INSTRUCTIONS FOR THE TASK ▸ Transcribe word for word the lines below from the line with "Definition lux_input (ctx" through the line with "Definition amounts (ins", ends included.

Stored dataset items:

***

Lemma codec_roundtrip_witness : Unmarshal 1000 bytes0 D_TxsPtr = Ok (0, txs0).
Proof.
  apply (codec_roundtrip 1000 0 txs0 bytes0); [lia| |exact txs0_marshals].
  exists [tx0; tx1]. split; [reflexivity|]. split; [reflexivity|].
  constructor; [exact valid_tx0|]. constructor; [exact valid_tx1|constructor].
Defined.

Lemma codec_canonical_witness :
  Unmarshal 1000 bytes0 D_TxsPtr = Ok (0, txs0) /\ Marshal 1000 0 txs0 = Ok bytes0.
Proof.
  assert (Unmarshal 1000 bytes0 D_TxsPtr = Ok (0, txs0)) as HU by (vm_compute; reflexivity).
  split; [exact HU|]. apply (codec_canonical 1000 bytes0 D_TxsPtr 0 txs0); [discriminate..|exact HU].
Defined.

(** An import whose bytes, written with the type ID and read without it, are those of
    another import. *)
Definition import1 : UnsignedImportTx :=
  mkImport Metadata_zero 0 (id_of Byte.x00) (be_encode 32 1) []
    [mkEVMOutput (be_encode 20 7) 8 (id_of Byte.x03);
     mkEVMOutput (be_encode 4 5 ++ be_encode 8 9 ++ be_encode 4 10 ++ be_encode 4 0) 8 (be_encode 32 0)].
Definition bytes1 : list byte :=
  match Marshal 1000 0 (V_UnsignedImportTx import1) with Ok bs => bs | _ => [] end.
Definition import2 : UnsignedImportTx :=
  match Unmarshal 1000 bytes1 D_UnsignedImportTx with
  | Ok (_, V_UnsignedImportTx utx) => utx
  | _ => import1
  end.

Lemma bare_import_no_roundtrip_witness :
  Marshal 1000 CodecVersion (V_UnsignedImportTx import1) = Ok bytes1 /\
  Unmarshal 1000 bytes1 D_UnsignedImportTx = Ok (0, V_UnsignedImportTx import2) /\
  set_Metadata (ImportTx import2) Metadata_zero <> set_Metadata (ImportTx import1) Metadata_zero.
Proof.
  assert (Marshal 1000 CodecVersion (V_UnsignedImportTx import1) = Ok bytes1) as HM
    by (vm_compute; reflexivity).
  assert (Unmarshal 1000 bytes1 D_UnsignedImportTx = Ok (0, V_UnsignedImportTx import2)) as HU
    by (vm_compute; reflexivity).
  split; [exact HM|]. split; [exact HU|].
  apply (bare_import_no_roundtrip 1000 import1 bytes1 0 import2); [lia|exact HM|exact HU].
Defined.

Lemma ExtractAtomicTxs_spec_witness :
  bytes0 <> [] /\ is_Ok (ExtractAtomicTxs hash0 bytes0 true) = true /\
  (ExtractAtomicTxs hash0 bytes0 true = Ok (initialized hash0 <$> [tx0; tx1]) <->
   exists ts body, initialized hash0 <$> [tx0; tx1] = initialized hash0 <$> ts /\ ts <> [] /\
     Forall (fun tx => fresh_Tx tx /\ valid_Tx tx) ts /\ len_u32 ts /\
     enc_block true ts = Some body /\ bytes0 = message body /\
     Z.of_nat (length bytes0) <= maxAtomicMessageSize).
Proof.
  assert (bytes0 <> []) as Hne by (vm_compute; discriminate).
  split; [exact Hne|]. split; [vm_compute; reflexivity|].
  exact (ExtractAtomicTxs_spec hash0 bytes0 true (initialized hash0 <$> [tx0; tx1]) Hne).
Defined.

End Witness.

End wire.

***

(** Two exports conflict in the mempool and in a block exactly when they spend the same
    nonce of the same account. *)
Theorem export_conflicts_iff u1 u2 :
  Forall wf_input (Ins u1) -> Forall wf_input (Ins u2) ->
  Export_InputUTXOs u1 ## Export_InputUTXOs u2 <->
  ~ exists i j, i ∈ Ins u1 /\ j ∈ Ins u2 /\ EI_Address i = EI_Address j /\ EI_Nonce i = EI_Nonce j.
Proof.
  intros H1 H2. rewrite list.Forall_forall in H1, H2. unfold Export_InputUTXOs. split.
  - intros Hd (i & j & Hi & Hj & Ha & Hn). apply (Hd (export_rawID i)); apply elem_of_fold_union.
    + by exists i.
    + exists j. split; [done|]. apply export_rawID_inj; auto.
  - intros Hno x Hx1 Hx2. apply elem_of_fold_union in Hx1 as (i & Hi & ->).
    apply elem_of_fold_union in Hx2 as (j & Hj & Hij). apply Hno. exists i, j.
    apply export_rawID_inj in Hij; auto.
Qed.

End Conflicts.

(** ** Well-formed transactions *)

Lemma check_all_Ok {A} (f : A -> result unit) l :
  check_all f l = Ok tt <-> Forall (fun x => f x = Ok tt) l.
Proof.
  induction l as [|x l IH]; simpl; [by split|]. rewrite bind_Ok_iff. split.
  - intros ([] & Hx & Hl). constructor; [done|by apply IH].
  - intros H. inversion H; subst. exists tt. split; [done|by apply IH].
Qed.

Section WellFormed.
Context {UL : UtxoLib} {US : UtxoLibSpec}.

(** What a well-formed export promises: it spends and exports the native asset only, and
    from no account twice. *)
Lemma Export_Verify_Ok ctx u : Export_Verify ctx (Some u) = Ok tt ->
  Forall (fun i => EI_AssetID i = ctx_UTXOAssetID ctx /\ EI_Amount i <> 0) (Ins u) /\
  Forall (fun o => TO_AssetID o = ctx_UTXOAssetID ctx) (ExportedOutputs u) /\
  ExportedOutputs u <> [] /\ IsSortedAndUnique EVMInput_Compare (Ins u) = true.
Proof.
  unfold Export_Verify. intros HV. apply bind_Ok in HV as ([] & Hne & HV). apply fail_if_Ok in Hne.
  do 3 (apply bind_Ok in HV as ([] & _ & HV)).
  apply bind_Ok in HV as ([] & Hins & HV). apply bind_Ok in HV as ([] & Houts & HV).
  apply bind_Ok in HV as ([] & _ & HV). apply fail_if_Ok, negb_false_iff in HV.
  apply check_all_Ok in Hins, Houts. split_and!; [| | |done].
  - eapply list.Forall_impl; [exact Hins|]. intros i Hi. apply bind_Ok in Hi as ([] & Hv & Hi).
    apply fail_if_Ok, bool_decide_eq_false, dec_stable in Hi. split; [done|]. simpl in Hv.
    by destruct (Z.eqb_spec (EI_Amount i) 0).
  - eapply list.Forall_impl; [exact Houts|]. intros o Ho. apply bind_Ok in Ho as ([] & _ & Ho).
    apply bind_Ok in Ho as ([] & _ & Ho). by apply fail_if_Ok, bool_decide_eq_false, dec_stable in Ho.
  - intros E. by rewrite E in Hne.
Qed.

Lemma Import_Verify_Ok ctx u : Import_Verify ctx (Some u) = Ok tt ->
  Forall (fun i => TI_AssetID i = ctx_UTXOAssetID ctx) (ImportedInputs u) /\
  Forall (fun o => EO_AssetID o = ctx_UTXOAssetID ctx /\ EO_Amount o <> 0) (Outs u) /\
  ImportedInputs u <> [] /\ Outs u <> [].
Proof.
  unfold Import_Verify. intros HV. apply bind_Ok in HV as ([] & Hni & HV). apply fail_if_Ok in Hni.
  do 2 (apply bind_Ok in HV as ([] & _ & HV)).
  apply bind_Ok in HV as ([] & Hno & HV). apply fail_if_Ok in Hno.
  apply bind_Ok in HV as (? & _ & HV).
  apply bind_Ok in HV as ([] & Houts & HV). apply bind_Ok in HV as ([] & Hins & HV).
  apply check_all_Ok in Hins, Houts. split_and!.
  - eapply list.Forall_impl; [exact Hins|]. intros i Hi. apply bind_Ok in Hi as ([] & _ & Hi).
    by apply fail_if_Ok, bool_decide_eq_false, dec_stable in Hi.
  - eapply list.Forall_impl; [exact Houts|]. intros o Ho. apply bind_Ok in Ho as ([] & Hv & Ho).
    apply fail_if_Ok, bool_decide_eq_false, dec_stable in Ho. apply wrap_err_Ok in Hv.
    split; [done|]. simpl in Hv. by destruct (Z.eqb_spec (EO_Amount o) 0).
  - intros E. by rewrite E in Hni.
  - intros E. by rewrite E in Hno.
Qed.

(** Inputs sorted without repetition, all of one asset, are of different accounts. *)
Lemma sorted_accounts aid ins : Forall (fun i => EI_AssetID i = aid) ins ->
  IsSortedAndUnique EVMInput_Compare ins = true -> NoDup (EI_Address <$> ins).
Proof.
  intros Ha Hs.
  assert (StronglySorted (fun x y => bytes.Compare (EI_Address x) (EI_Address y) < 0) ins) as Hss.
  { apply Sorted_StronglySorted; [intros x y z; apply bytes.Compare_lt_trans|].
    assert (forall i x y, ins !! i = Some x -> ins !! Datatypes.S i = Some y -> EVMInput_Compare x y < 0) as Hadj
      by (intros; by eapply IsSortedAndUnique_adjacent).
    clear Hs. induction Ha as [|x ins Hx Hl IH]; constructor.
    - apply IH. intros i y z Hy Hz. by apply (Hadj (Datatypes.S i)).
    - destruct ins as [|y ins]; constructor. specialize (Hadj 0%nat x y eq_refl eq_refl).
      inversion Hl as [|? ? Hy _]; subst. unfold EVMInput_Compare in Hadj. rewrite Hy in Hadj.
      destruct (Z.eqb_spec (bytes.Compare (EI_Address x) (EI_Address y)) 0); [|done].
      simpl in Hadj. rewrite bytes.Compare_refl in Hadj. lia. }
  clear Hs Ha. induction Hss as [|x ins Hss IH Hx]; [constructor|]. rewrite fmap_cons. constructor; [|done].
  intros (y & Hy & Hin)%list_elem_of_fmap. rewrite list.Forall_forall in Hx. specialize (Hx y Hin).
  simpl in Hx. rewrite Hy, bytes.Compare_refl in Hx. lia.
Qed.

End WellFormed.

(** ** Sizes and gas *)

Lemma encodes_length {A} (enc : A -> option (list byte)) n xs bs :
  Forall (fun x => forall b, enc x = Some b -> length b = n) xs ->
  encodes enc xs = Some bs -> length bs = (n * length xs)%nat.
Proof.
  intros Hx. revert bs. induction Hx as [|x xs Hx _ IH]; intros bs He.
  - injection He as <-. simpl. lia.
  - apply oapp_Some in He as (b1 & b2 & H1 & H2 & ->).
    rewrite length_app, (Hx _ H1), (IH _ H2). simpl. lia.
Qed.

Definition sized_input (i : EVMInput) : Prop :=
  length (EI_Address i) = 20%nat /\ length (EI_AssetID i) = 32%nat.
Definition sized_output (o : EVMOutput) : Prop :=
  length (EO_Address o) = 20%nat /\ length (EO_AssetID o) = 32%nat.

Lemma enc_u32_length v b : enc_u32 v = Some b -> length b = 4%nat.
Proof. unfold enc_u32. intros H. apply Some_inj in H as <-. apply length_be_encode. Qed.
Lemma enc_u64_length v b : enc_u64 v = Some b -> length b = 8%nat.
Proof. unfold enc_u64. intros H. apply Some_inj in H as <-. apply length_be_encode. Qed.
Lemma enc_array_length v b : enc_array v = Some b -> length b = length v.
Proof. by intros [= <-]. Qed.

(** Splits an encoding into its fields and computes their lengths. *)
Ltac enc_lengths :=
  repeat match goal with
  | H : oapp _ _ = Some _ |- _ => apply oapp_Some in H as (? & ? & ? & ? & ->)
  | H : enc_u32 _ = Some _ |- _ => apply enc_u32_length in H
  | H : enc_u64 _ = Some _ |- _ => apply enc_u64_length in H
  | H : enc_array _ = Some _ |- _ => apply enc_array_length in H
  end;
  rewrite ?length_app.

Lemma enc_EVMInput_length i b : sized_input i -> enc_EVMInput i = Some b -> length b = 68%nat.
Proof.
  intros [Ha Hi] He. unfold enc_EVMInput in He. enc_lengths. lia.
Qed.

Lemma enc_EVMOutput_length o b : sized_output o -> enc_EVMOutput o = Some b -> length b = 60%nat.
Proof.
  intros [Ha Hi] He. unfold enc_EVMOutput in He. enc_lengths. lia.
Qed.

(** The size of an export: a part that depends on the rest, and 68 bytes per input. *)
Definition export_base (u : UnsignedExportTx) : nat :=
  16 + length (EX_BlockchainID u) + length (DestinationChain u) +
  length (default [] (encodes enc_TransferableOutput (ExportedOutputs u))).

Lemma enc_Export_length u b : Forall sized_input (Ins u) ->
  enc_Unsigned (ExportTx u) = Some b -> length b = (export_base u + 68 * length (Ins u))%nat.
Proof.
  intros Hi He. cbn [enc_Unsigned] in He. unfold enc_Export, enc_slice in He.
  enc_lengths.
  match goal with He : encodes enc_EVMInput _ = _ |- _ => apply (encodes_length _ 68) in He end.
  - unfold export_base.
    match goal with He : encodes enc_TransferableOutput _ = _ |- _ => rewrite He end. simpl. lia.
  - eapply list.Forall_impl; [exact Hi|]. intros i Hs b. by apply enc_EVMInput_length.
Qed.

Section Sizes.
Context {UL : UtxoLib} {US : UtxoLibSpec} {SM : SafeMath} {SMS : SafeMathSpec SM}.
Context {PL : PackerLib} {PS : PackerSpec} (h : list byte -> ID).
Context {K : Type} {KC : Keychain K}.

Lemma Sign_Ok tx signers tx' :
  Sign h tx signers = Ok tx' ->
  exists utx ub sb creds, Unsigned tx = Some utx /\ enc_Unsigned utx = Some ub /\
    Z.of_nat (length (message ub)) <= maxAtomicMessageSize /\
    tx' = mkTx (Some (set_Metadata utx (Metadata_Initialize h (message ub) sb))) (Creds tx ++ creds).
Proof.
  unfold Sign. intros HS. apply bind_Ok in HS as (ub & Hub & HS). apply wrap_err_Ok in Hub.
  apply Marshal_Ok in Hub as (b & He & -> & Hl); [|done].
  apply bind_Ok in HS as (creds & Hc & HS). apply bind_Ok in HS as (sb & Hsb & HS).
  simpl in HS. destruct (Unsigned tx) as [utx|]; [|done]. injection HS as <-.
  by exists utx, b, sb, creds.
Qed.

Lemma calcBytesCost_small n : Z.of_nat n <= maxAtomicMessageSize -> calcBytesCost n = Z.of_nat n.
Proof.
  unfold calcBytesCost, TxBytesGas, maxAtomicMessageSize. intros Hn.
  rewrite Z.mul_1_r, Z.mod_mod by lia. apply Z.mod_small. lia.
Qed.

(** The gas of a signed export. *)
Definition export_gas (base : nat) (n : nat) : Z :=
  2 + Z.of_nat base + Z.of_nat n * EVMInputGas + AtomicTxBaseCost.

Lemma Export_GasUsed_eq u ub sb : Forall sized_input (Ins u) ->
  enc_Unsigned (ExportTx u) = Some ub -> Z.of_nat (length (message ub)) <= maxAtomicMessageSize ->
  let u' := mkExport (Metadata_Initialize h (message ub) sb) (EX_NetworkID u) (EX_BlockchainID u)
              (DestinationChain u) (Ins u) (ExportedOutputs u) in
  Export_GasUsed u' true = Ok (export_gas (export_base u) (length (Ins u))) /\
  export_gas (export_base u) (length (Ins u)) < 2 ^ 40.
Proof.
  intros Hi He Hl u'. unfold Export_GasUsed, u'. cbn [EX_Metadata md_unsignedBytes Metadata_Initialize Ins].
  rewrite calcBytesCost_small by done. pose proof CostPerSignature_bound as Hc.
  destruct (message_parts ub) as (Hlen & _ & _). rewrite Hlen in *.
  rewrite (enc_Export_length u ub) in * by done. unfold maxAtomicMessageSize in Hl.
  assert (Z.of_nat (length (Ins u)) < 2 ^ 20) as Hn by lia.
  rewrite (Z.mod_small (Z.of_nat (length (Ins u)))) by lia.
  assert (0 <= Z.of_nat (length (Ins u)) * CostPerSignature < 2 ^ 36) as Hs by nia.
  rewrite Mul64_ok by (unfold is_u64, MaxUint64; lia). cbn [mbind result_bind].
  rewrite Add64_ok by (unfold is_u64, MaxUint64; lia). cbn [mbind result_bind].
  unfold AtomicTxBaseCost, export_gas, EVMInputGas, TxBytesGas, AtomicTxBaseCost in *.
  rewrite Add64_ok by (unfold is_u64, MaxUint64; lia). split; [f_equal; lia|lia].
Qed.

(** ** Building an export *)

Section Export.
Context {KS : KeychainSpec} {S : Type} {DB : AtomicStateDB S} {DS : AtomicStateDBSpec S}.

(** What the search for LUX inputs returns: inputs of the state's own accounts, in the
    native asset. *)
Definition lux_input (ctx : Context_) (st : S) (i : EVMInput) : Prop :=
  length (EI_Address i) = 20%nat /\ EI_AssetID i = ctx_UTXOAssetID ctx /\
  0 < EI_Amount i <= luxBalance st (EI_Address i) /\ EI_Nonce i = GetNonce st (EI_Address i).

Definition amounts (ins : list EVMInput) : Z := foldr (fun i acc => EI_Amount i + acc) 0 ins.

***

FINISHED EXERCISE ▸
Definition lux_input (ctx : Context_) (st : S) (i : EVMInput) : Prop :=
  length (EI_Address i) = 20%nat /\ EI_AssetID i = ctx_UTXOAssetID ctx /\
  0 < EI_Amount i <= luxBalance st (EI_Address i) /\ EI_Nonce i = GetNonce st (EI_Address i).

Definition amounts (ins : list EVMInput) : Z := foldr (fun i acc => EI_Amount i + acc) 0 ins.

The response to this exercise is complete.